■ TASK DIRECTIONS: Each line from the opening of the records that follow to the line with "if (start_hour p <=? hour) ||" needs to be written out exactly. Add nothing.

== DATA SECTION ==

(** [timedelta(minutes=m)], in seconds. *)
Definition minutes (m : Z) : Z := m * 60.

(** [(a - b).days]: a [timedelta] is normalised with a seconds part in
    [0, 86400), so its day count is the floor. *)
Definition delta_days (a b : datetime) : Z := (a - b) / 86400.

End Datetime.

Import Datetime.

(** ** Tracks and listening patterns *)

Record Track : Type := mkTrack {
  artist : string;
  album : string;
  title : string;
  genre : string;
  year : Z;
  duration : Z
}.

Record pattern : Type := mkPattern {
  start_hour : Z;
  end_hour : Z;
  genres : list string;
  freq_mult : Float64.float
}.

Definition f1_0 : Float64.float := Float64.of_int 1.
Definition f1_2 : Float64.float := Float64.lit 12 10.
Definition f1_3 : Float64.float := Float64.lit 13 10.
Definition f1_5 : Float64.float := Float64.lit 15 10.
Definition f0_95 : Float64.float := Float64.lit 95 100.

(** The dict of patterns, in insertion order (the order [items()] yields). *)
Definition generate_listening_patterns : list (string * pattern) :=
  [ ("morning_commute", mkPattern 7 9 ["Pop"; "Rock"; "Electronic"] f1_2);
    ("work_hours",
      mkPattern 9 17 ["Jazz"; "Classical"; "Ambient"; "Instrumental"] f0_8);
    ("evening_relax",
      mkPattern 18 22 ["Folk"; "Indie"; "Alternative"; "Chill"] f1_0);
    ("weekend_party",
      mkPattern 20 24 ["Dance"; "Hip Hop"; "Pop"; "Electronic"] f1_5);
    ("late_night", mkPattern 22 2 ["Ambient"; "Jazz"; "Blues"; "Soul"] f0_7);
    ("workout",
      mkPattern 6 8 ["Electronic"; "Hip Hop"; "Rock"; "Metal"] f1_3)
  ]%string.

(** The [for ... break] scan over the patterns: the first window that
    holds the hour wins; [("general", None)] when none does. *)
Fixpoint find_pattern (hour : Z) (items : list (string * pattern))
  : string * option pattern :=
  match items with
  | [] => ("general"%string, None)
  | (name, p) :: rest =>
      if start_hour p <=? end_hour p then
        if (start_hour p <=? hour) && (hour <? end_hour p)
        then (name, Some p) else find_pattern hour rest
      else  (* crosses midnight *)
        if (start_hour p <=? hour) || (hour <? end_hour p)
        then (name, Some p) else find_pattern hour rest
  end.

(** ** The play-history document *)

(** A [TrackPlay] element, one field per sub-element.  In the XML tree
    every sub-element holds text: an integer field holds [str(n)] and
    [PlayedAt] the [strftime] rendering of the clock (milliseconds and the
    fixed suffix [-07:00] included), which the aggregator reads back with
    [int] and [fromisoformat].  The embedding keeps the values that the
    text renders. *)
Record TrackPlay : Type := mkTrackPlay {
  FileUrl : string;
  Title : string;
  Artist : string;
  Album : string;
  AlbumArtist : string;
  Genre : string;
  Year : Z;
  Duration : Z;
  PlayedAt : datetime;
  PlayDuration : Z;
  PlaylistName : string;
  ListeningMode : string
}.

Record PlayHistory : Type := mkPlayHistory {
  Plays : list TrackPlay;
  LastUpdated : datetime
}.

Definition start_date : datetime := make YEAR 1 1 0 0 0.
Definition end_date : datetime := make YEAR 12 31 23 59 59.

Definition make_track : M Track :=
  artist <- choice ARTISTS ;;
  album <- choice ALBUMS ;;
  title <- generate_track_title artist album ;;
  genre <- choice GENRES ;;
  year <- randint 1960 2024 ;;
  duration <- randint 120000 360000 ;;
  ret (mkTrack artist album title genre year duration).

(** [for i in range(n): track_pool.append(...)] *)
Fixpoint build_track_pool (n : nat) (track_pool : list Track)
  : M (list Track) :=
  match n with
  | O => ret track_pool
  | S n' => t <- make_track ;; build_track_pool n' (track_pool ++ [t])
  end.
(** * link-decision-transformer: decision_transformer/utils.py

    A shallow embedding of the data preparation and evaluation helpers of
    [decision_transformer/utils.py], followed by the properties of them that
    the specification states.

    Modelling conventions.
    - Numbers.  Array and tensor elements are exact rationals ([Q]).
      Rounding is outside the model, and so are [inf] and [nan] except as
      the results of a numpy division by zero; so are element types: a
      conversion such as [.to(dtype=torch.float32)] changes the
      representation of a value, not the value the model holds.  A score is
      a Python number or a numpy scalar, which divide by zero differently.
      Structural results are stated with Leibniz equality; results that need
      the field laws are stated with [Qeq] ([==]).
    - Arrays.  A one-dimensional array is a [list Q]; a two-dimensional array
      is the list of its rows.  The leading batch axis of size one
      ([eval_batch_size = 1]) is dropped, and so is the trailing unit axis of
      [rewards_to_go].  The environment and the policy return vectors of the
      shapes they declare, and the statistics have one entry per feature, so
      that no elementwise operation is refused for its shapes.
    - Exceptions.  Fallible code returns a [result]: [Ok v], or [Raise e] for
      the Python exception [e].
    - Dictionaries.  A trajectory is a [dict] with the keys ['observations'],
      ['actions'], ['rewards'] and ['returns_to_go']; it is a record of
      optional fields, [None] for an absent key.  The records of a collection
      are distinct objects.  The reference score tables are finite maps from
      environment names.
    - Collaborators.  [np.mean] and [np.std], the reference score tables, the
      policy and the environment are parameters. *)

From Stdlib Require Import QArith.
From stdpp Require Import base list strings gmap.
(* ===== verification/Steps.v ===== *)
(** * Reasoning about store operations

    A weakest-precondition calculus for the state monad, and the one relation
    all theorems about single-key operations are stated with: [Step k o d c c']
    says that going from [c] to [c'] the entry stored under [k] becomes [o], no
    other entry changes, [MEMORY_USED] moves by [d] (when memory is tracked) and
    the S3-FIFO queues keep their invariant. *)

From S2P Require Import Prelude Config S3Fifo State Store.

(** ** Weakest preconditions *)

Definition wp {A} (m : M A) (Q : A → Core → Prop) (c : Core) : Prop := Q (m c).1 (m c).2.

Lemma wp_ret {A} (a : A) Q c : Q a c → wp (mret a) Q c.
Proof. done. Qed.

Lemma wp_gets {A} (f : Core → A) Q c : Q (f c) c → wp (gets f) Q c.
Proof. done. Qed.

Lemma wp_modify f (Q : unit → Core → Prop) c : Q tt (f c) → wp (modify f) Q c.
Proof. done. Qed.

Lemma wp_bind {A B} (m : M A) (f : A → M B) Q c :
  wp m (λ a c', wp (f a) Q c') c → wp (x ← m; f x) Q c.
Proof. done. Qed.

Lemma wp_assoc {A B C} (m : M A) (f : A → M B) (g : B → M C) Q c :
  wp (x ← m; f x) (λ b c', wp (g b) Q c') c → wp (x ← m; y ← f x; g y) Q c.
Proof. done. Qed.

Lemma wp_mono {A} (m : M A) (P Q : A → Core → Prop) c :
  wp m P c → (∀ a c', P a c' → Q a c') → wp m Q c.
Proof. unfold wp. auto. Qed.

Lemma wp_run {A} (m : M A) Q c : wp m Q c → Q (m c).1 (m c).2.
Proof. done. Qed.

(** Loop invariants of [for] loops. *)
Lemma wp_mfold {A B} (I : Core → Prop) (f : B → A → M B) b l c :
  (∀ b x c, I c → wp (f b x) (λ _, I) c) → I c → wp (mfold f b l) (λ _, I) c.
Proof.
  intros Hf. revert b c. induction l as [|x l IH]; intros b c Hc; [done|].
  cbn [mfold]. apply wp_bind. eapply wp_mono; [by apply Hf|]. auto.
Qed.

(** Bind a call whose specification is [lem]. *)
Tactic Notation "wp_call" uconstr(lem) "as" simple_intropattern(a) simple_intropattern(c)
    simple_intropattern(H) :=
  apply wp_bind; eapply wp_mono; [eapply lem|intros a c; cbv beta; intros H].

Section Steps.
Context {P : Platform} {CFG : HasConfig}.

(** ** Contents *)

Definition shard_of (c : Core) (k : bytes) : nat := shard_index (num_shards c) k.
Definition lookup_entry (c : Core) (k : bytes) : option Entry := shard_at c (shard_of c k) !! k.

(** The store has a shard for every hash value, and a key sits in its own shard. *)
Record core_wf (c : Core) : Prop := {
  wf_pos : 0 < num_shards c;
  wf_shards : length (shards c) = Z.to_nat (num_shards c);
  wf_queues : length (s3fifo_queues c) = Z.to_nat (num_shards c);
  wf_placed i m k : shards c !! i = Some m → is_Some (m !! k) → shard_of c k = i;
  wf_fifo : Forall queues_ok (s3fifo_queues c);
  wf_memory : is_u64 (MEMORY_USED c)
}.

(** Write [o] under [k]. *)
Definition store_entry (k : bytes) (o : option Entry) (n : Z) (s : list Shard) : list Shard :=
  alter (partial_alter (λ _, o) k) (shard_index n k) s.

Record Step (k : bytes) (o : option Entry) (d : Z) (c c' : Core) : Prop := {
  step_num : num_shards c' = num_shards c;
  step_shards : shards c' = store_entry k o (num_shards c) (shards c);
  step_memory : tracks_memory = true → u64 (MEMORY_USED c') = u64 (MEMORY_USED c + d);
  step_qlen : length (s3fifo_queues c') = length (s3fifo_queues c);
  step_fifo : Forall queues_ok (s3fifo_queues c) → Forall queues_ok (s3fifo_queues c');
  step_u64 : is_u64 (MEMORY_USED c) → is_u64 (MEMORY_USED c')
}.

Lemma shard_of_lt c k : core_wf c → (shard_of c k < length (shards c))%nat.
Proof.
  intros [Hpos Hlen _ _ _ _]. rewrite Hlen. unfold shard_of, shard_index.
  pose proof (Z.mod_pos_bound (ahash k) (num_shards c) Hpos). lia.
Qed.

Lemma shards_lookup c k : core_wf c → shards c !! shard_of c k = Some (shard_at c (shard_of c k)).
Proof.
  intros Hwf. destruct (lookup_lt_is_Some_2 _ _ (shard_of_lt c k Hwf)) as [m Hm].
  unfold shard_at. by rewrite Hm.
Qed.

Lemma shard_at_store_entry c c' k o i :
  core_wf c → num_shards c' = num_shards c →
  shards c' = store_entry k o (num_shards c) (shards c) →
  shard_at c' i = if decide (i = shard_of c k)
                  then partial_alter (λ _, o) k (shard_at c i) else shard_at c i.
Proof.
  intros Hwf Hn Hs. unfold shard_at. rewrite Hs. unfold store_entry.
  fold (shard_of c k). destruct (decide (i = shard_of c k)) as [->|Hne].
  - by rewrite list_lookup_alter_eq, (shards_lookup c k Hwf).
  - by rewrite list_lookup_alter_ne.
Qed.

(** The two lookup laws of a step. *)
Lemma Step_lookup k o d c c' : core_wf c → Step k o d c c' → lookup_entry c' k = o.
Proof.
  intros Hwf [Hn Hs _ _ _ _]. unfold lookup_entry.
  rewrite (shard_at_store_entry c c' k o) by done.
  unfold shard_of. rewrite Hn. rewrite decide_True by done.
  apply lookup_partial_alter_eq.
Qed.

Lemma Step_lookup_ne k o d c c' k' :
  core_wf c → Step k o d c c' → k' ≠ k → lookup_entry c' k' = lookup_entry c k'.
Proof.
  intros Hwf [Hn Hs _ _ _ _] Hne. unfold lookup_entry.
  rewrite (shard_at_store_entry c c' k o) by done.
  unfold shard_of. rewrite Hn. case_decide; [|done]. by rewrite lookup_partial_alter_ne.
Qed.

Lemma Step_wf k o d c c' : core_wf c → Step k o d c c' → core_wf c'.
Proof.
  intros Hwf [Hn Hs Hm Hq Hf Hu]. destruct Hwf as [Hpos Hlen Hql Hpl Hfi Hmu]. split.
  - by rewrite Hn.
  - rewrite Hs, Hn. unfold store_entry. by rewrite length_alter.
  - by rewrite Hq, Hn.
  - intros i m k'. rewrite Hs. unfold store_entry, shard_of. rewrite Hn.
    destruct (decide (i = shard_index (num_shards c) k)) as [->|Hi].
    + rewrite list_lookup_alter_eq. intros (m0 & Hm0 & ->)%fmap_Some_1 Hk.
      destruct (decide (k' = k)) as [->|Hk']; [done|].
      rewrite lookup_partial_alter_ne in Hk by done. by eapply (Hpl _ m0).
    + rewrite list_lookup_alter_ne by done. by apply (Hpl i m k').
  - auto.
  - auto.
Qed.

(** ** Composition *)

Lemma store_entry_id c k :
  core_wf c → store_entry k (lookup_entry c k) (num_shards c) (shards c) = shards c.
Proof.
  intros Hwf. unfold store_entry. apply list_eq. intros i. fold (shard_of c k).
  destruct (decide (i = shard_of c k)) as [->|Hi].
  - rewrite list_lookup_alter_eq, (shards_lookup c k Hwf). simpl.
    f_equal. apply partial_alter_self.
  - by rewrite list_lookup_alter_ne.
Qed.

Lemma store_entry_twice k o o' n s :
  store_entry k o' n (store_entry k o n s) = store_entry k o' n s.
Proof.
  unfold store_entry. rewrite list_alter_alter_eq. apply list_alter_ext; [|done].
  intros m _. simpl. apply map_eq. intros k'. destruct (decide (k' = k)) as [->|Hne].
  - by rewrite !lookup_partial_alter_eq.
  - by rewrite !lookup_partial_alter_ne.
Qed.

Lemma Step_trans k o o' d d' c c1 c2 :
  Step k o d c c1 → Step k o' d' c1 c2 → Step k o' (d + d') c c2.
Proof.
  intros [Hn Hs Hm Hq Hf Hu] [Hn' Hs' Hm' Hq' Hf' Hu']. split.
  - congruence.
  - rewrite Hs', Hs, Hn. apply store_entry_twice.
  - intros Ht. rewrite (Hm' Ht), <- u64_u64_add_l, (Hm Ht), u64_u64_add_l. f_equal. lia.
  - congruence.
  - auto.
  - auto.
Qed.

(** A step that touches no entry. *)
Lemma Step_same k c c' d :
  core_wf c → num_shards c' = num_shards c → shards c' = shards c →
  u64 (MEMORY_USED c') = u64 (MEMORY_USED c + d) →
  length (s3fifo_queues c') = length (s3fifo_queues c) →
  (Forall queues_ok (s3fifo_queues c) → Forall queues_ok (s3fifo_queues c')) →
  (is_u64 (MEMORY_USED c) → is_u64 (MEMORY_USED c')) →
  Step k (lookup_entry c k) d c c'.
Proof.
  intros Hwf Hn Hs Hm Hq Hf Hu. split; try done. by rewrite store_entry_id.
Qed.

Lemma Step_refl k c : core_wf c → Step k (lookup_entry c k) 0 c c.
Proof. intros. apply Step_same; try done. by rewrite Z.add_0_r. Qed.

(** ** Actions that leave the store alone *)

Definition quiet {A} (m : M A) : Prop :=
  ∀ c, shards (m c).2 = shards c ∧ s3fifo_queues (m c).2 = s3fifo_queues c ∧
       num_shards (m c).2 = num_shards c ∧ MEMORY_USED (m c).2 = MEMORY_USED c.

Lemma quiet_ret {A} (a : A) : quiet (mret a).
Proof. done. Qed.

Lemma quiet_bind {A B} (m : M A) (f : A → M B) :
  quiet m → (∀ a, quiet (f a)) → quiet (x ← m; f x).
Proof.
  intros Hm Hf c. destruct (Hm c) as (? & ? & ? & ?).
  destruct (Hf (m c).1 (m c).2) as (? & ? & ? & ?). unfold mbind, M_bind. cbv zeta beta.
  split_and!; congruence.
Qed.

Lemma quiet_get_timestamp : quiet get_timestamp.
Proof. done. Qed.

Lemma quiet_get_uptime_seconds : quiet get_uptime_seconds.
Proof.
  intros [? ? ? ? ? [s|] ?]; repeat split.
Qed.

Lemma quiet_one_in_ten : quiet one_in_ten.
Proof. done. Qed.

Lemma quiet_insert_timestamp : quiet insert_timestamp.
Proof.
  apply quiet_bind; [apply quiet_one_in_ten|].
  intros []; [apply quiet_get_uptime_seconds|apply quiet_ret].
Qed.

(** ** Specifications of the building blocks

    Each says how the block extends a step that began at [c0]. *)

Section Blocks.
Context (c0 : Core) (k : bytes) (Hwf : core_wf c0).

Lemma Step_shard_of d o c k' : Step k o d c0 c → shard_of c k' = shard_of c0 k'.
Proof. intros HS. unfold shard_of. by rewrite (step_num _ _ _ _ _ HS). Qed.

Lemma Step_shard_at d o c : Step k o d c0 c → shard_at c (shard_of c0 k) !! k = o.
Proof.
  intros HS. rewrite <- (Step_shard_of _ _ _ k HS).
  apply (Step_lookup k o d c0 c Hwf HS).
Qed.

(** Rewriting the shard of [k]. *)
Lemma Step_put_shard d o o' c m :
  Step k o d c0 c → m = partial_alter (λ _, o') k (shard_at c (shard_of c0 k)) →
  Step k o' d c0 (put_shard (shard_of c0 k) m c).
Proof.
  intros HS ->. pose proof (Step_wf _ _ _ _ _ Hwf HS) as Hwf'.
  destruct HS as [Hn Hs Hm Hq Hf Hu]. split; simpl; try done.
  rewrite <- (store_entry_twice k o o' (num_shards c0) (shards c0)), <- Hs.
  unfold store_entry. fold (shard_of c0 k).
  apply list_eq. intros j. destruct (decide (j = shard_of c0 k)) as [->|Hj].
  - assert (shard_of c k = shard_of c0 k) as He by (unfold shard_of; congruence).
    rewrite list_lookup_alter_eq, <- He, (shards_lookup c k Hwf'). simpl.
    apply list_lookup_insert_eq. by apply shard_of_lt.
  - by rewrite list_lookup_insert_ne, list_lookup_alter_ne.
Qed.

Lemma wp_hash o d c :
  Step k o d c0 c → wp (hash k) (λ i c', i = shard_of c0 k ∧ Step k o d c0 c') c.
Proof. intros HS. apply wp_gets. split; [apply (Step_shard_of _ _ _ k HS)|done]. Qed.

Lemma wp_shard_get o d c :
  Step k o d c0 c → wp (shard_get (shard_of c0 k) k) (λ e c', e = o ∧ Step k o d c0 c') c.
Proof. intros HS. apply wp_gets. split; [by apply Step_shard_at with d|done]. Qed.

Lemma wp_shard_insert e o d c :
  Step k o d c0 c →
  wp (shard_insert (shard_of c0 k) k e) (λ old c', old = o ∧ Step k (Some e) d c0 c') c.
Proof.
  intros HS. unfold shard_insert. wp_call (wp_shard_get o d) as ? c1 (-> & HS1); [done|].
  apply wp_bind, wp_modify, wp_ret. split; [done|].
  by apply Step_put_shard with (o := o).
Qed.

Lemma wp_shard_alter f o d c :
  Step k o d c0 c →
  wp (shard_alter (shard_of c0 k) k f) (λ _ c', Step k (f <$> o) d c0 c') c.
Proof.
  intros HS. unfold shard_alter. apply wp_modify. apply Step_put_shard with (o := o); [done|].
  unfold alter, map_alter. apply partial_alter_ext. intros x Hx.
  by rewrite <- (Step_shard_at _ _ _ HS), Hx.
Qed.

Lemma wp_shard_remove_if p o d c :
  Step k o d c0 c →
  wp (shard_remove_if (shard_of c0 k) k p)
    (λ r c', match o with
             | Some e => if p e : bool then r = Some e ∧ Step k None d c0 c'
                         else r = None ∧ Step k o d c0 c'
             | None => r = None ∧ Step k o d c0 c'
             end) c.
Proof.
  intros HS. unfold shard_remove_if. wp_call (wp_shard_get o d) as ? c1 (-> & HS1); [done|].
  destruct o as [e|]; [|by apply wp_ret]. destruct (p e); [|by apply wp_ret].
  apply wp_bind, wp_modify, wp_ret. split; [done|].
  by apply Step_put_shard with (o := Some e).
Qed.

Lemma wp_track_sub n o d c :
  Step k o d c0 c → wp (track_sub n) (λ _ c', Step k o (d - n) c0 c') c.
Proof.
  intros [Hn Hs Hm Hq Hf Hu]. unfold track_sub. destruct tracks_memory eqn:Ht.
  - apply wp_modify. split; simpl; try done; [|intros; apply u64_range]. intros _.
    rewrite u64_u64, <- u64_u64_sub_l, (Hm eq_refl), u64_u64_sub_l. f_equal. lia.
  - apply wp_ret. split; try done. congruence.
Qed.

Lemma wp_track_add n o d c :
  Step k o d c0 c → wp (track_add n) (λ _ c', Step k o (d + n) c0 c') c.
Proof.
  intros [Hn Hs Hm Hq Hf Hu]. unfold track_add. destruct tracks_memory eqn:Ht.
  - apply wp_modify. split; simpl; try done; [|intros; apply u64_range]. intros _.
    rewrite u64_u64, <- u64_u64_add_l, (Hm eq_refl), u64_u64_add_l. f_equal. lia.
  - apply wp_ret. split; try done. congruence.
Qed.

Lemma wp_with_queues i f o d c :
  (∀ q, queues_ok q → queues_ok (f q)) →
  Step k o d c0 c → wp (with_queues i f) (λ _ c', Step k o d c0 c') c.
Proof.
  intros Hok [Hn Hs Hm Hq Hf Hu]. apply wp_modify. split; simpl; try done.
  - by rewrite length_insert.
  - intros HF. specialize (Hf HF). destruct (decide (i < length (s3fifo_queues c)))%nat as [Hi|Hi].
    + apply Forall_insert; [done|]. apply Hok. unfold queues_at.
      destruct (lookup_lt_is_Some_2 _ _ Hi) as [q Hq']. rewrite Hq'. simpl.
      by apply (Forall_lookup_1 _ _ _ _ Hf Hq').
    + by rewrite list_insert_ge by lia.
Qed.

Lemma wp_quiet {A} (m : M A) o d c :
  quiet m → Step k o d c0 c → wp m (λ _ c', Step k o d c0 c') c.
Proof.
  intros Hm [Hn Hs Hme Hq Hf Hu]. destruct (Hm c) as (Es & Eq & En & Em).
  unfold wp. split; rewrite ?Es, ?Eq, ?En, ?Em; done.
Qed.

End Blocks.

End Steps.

===

■ ANSWER BOX:
(** [timedelta(minutes=m)], in seconds. *)
Definition minutes (m : Z) : Z := m * 60.

(** [(a - b).days]: a [timedelta] is normalised with a seconds part in
    [0, 86400), so its day count is the floor. *)
Definition delta_days (a b : datetime) : Z := (a - b) / 86400.

End Datetime.

Import Datetime.

(** ** Tracks and listening patterns *)

Record Track : Type := mkTrack {
  artist : string;
  album : string;
  title : string;
  genre : string;
  year : Z;
  duration : Z
}.

Record pattern : Type := mkPattern {
  start_hour : Z;
  end_hour : Z;
  genres : list string;
  freq_mult : Float64.float
}.

Definition f1_0 : Float64.float := Float64.of_int 1.
Definition f1_2 : Float64.float := Float64.lit 12 10.
Definition f1_3 : Float64.float := Float64.lit 13 10.
Definition f1_5 : Float64.float := Float64.lit 15 10.
Definition f0_95 : Float64.float := Float64.lit 95 100.

(** The dict of patterns, in insertion order (the order [items()] yields). *)
Definition generate_listening_patterns : list (string * pattern) :=
  [ ("morning_commute", mkPattern 7 9 ["Pop"; "Rock"; "Electronic"] f1_2);
    ("work_hours",
      mkPattern 9 17 ["Jazz"; "Classical"; "Ambient"; "Instrumental"] f0_8);
    ("evening_relax",
      mkPattern 18 22 ["Folk"; "Indie"; "Alternative"; "Chill"] f1_0);
    ("weekend_party",
      mkPattern 20 24 ["Dance"; "Hip Hop"; "Pop"; "Electronic"] f1_5);
    ("late_night", mkPattern 22 2 ["Ambient"; "Jazz"; "Blues"; "Soul"] f0_7);
    ("workout",
      mkPattern 6 8 ["Electronic"; "Hip Hop"; "Rock"; "Metal"] f1_3)
  ]%string.

(** The [for ... break] scan over the patterns: the first window that
    holds the hour wins; [("general", None)] when none does. *)
Fixpoint find_pattern (hour : Z) (items : list (string * pattern))
  : string * option pattern :=
  match items with
  | [] => ("general"%string, None)
  | (name, p) :: rest =>
      if start_hour p <=? end_hour p then
        if (start_hour p <=? hour) && (hour <? end_hour p)
        then (name, Some p) else find_pattern hour rest
      else  (* crosses midnight *)
        if (start_hour p <=? hour) || (hour <? end_hour p)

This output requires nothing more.